7 Best Ways to Love an ACOA Well
Are you in love with or married to an adult child of an alcoholic or addict? Are you having a hard time relating to them because your childhood was as normal as they come? Navigating a relationship can be challenging, but factor in the dysfunctional past of your loved one and this proves to be near impossible.
As an adult child of an alcoholic in recovery, I can tell you it’s not easy being one either. We have constant struggles with self-esteem, past trauma, and feelings of unworthiness just to name a few. The ACOA can also suffer from bouts with depression or an addiction themselves.
Loving an ACOA well can be difficult, but it is possible. Following these 7 best ways to love the ACOA can change your relationship.
1. Don’t tell them to “get over it”
Believe me, we have tried this. A painful past or traumatic childhood is not something one can easily “get over”. It takes years of therapy and recovery programs in order to accomplish this. If your loved one is struggling to overcome their past, it important to assist them in seeking help. This should also be done with caution. Some of us are not ready for help. Lovingly tell him or her that there are others that struggle with their dysfunctional pasts and there are groups available if they are interested. Leave it at that. Don’t try to push them into getting help. Pray for God to work in their lives and for Him to show you how to be supportive.
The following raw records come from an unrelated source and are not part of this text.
(* ===== verification/Techniques.v ===== *)
(** * The acceleration techniques

    Models [efficiency/techniques/]: the whole-step cache ([step_cache.py]), the
    timestep-similarity cache ([teacache.py]) and token pruning ([token_prune.py]).
    Tensor arithmetic is a parameter: differences and distances of step outputs, token
    scores, [torch.topk], [torch.randperm] and the product of [int(round(n * ratio))]. *)

From S2P Require Import Prelude Codec Buffer Schedule Efficiency.
Local Open Scope string_scope.
Local Open Scope Z_scope.

(** ** The scratch store

    One Python dict whose keys are [("step_cache", key)], [("teacache", key)],
    [("teacache_signal", key)] and the bare cache key of token pruning: four maps. *)

Record TeaState (X G : Type) := mk_tea {
  prev : option G;
  acc : Qc;
  hits : Z;
  out : option X;
  since : Z;
}.
Arguments mk_tea {X G}.
Arguments prev {X G}.
Arguments acc {X G}.
Arguments hits {X G}.
Arguments out {X G}.
Arguments since {X G}.

Record Store (T X G : Type) := mk_store {
  step_cache : gmap string (X * option X);
  teacache : gmap string (TeaState X G);
  teacache_signal : gmap string G;
  previous : gmap string (list T);
}.
Arguments mk_store {T X G}.
Arguments step_cache {T X G}.
Arguments teacache {T X G}.
Arguments teacache_signal {T X G}.
Arguments previous {T X G}.

(** What [before_blocks] of the pruner hands to [after_blocks]. *)
Record PruneCarry (T : Type) := mk_carry {
  pc_start : Z;
  pc_end : Z;
  pc_idx : list Z;
  pc_full : Z;
  pc_prev : option (list T);
}.
Arguments mk_carry {T}.
Arguments pc_start {T}.
Arguments pc_end {T}.
Arguments pc_idx {T}.
Arguments pc_full {T}.
Arguments pc_prev {T}.

Section Store.
Context {T X G : Type}.
Definition set_step_cache f (s : Store T X G) : Store T X G :=
  mk_store (f (step_cache s)) (teacache s) (teacache_signal s) (previous s).
Definition set_teacache f (s : Store T X G) : Store T X G :=
  mk_store (step_cache s) (f (teacache s)) (teacache_signal s) (previous s).
Definition set_signal f (s : Store T X G) : Store T X G :=
  mk_store (step_cache s) (teacache s) (f (teacache_signal s)) (previous s).
Definition set_previous f (s : Store T X G) : Store T X G :=
  mk_store (step_cache s) (teacache s) (teacache_signal s) (f (previous s)).
End Store.

Definition DiT (T X A G : Type) : Kinds := mk_kinds T X A (PruneCarry T) (Store T X G).

(** ** The step cache *)

Section StepCache.
Context {T X A G : Type} (minus extrapolate : X → X → X).

(** [extrapolate out delta] is [out + delta_scale * delta], used when [scaled] (the
    scale is not zero). *)
Definition step_cache_on_step (enabled : Schedule bool) (scaled : bool) (ctx : Ctx (DiT T X A G))
    (run_step : M (Store T X G) X) : M (Store T X G) X :=
  p ← gets (λ s, step_cache s !! cache_key ctx);
  match p, is_active enabled ctx with
  | Some (last_out, last_delta), true =>
      mret (match last_delta with
            | Some d => if scaled then extrapolate last_out d else last_out
            | None => last_out
            end)
  | _, _ =>
      o ← run_step;
      modify (set_step_cache (<[cache_key ctx := (o, (λ q, minus o q.1) <$> p)]>)) ≫= λ _,
      mret o
  end.

(** The cache is enabled on the steps to skip. *)
Definition StepCache (skip : Schedule bool) (scaled : bool) : Technique (DiT T X A G) :=
  mk_technique "step_cache" ON_STEP [STEP_OUTPUT] [STEP_OUTPUT] [] skip (is_active skip)
    no_before no_after no_wrap (step_cache_on_step skip scaled).
End StepCache.

(** ** TeaCache *)

Record TeaParams := mk_tea_params {
  threshold : Qc;
  start_step : Z;
  coefficients : list Qc;
  max_continuous_hits : Z;
  periodic_recompute : Z;
}.

(** The defaults of the constructor. *)
Definition tea_default : TeaParams := mk_tea_params (Q2Qc (QArith_base.Qmake 4 100)) 6 [1%Qc; 0%Qc] 1 0.

Definition rescale (cs : list Qc) (x : Qc) : Qc := foldl (λ y c, y * x + c)%Qc 0%Qc cs.

Section TeaCache.
(** [(a - b).abs().mean()] and [a.abs().mean()] *)
Context {T X A G : Type} (distance : G → G → Qc) (magnitude : G → Qc).

Definition tea_init : TeaState X G := mk_tea None 0%Qc 0 None 0.

Definition relative_distance (modulated p : G) : Qc :=
  let d := magnitude p in
  (distance modulated p / (if decide (d < Q2Qc (QArith_base.Qmake 1 100000000))%Qc then Q2Qc (QArith_base.Qmake 1 100000000) else d))%Qc.

(** The previous signal the step is compared with, unless it must be computed. *)
Definition comparable (ps : TeaParams) (active : bool) (k : Z) (modulated : option G)
    (st : TeaState X G) : option (G * G) :=
  match active, modulated, prev st with
  | true, Some m, Some p =>
      if (k <? start_step ps) ||
         (negb (periodic_recompute ps =? 0) && (periodic_recompute ps <=? since st))
      then None else Some (m, p)
  | _, _, _ => None
  end.

Definition accumulate (ps : TeaParams) (mp : option (G * G)) (st : TeaState X G) : TeaState X G :=
  match mp with
  | Some (m, p) =>
      mk_tea (prev st) (acc st + rescale (coefficients ps) (relative_distance m p))%Qc
        (hits st) (out st) (since st)
  | None => st
  end.

Definition reusable (ps : TeaParams) (mp : option (G * G)) (st : TeaState X G) : bool :=
  match mp with
  | Some _ => bool_decide (acc st < threshold ps)%Qc && (hits st <? max_continuous_hits ps)
  | None => false
  end.

Definition with_prev (modulated : option G) (st : TeaState X G) : TeaState X G :=
  mk_tea (match modulated with Some m => Some m | None => prev st end)
    (acc st) (hits st) (out st) (since st).

(** The entry found in the store is updated in place, so what is written before
    [run_step] stays when [run_step] raises; a new entry is stored at the end only. *)
Definition tea_on_step (ps : TeaParams) (enabled : Schedule bool) (ctx : Ctx (DiT T X A G))
    (run_step : M (Store T X G) X) : M (Store T X G) X :=
  let key := cache_key ctx in
  found ← gets (λ s, teacache s !! key);
  modulated ← gets (λ s, teacache_signal s !! key);
  let st := default tea_init found in
  let mp := comparable ps (is_active enabled ctx) (step ctx) modulated st in
  let st := accumulate ps mp st in
  let reuse := reusable ps mp st in
  let st := with_prev modulated st in
  when (bool_decide (is_Some found)) (modify (set_teacache (<[key := st]>))) ≫= λ _,
  match reuse, out st with
  | true, Some o =>
      modify (set_teacache
        (<[key := mk_tea (prev st) (acc st) (hits st + 1) (out st) (since st + 1)]>)) ≫= λ _,
      mret o
  | _, _ =>
      o ← run_step;
      modify (set_teacache (<[key := mk_tea (prev st) 0%Qc 0 (Some o) 0]>)) ≫= λ _,
      mret o
  end.

Definition TeaCache (ps : TeaParams) (enabled : Schedule bool) : Technique (DiT T X A G) :=
  mk_technique "teacache" ON_STEP [STEP_OUTPUT] [STEP_OUTPUT] [] enabled (is_active enabled)
    no_before no_after no_wrap (tea_on_step ps enabled).
End TeaCache.

(** ** Token pruning *)

(** The tensor operations of [keep_indices]. The scores are those of one token, averaged
    over the batch. *)
Record Torch (T : Type) := mk_torch {
  sq_norm : T → Qc;
  l1_norm : T → Qc;
  linf_norm : T → Qc;
  variance : T → Qc;
  topk : list Qc → Z → list Z;
  randperm : Z → list Z;
  round_mul : Z → Qc → Z;
  zero : T;
}.
Arguments mk_torch {T}.
Arguments sq_norm {T}.
Arguments l1_norm {T}.
Arguments linf_norm {T}.
Arguments variance {T}.
Arguments topk {T}.
Arguments randperm {T}.
Arguments round_mul {T}.
Arguments zero {T}.

(** [((arange * num_tokens) // keep).clamp_(max=num_tokens - 1)] *)
Definition uniform_indices (num_tokens keep : Z) : list Z :=
  (λ i, Z.min (i * num_tokens / keep) (num_tokens - 1)) <$> seqZ 0 keep.

(** [torch.sort(l).values] *)
Definition sort_indices (l : list Z) : list Z := sort_by (λ i, i) l.

Section TokenPrune.
Context {T X A G : Type} (O : Torch T).

Definition keep_count (num_tokens : Z) (ratio : Qc) : Z :=
  Z.max 1 (Z.min num_tokens (round_mul O num_tokens ratio)).

(** The scores of the content-aware methods. *)
Definition scores (method : string) (hidden : list T) (prev_velocity : option (list T)) :
    option (list Qc) :=
  match (if bool_decide (method ∈ ["velocity"; "vel"]) then prev_velocity else None) with
  | Some v => Some (sq_norm O <$> v)
  | None =>
      if bool_decide (method ∈ ["feat_norm"; "feat"; "norm"; "feat_l2"]) then Some (sq_norm O <$> hidden)
      else if bool_decide (method = "feat_l1") then Some (l1_norm O <$> hidden)
      else if bool_decide (method ∈ ["feat_linf"; "feat_max"]) then Some (linf_norm O <$> hidden)
      else if bool_decide (method = "feat_var") then Some (variance O <$> hidden)
      else None
  end.

Definition keep_indices (method : string) (num_tokens : Z) (ratio : Qc) (hidden : list T)
    (prev_velocity : option (list T)) : list Z :=
  let keep := keep_count num_tokens ratio in
  if num_tokens <=? keep then seqZ 0 num_tokens
  else match scores method hidden prev_velocity with
       | Some sc => sort_indices (topk O sc keep)
       | None =>
           if bool_decide (method ∈ ["random"; "rand"])
           then sort_indices (take (Z.to_nat keep) (randperm O num_tokens))
           else uniform_indices num_tokens keep
       end.

(** [x.index_select(1, idx)] *)
Definition index_select (l : list T) (idx : list Z) : res (list T) :=
  res_mapM (λ i, match (if i <? 0 then None else l !! Z.to_nat i) with
                 | Some x => Ok x
                 | None => Raise IndexError
                 end) idx.

(** [full[:, idx, :] = src]: an assignment per index, a single source broadcast. *)
Fixpoint put_at (idx : list Z) (src : list T) (full : list T) : res (list T) :=
  match idx, src with
  | [], _ => Ok full
  | i :: idx, x :: src =>
      let j := if i <? 0 then i + length full else i in
      if (0 <=? j) && (j <? length full) then put_at idx src (<[Z.to_nat j := x]> full)
      else Raise IndexError
  | _ :: _, [] => Raise RuntimeError
  end.
Definition index_put (idx : list Z) (src : list T) (full : list T) : res (list T) :=
  if bool_decide (length src = length idx) then put_at idx src full
  else match src with
       | [x] => put_at idx (replicate (length idx) x) full
       | _ => Raise RuntimeError
       end.

Record PruneParams := mk_prune {
  keep_ratio : Schedule Qc;
  method : string;
  compensation : string;
}.

Definition prune_is_active (ps : PruneParams) (enabled : Schedule bool) (ctx : Ctx (DiT T X A G)) : bool :=
  is_active enabled ctx && bool_decide (keep_ratio ps (step ctx) (stage ctx) < 1)%Qc.

Definition prune_before_blocks (ps : PruneParams) (ctx : Ctx (DiT T X A G)) (hidden : list T) :
    M (Store T X G) (list T * option (PruneCarry T)) :=
  let '(a, b) := segment (spec ctx) hidden in
  let seg := py_slice hidden a b in
  let full_S := Z.of_nat (length seg) in
  let ratio := keep_ratio ps (step ctx) (stage ctx) in
  prev_full ← gets (λ s, previous s !! cache_key ctx);
  if bool_decide (prev_full = None) && bool_decide (compensation ps = "prev") then
    modify (set_previous (<[cache_key ctx := seg]>)) ≫= λ _, mret (hidden, None)
  else
    let idx := keep_indices (method ps) full_S ratio seg None in
    kept ← lift_res (index_select seg idx);
    mret ((py_slice hidden 0 a ++ kept ++ py_slice hidden b (length hidden))%list,
          Some (mk_carry a b idx full_S prev_full)).

Definition prune_after_blocks (ps : PruneParams) (ctx : Ctx (DiT T X A G)) (hidden : list T)
    (carry : option (PruneCarry T)) : M (Store T X G) (list T) :=
  match carry with
  | None =>
      let '(a, b) := segment (spec ctx) hidden in
      modify (set_previous (<[cache_key ctx := py_slice hidden a b]>)) ≫= λ _, mret hidden
  | Some c =>
      let a := pc_start c in
      let kept_len := Z.of_nat (length (pc_idx c)) in
      let kept_out := py_slice hidden a (a + kept_len) in
      let base :=
        match (if bool_decide (compensation ps = "zero") then None else pc_prev c) with
        | None => replicate (Z.to_nat (pc_full c)) (zero O)
        | Some p => p
        end in
      full ← lift_res (index_put (pc_idx c) kept_out base);
      modify (set_previous (<[cache_key ctx := full]>)) ≫= λ _,
      mret (py_slice hidden 0 a ++ full ++ py_slice hidden (a + kept_len) (length hidden))%list
  end.

Definition TokenPrune (ps : PruneParams) (enabled : Schedule bool) : Technique (DiT T X A G) :=
  mk_technique "token_prune" PRE_BLOCKS [HIDDEN_STATES] [TOKEN_SET; HIDDEN_STATES] [PRUNABLE_TOKENS]
    enabled (prune_is_active ps enabled) (prune_before_blocks ps) (prune_after_blocks ps)
    no_wrap no_step.
End TokenPrune.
2. Help them with a new normal
ACOA’s are confused as to what “normal” looks like. Their childhood was likely filled with chaos, turmoil, and possibly abuse. That is the normal they are used to. Show them what normal should look like. Serenity, understanding, and supportive is what a normal relationship consists of. If he or she is not in a recovery program yet, the thought of serenity is far from their mind. As the old saying goes, actions speak louder than words.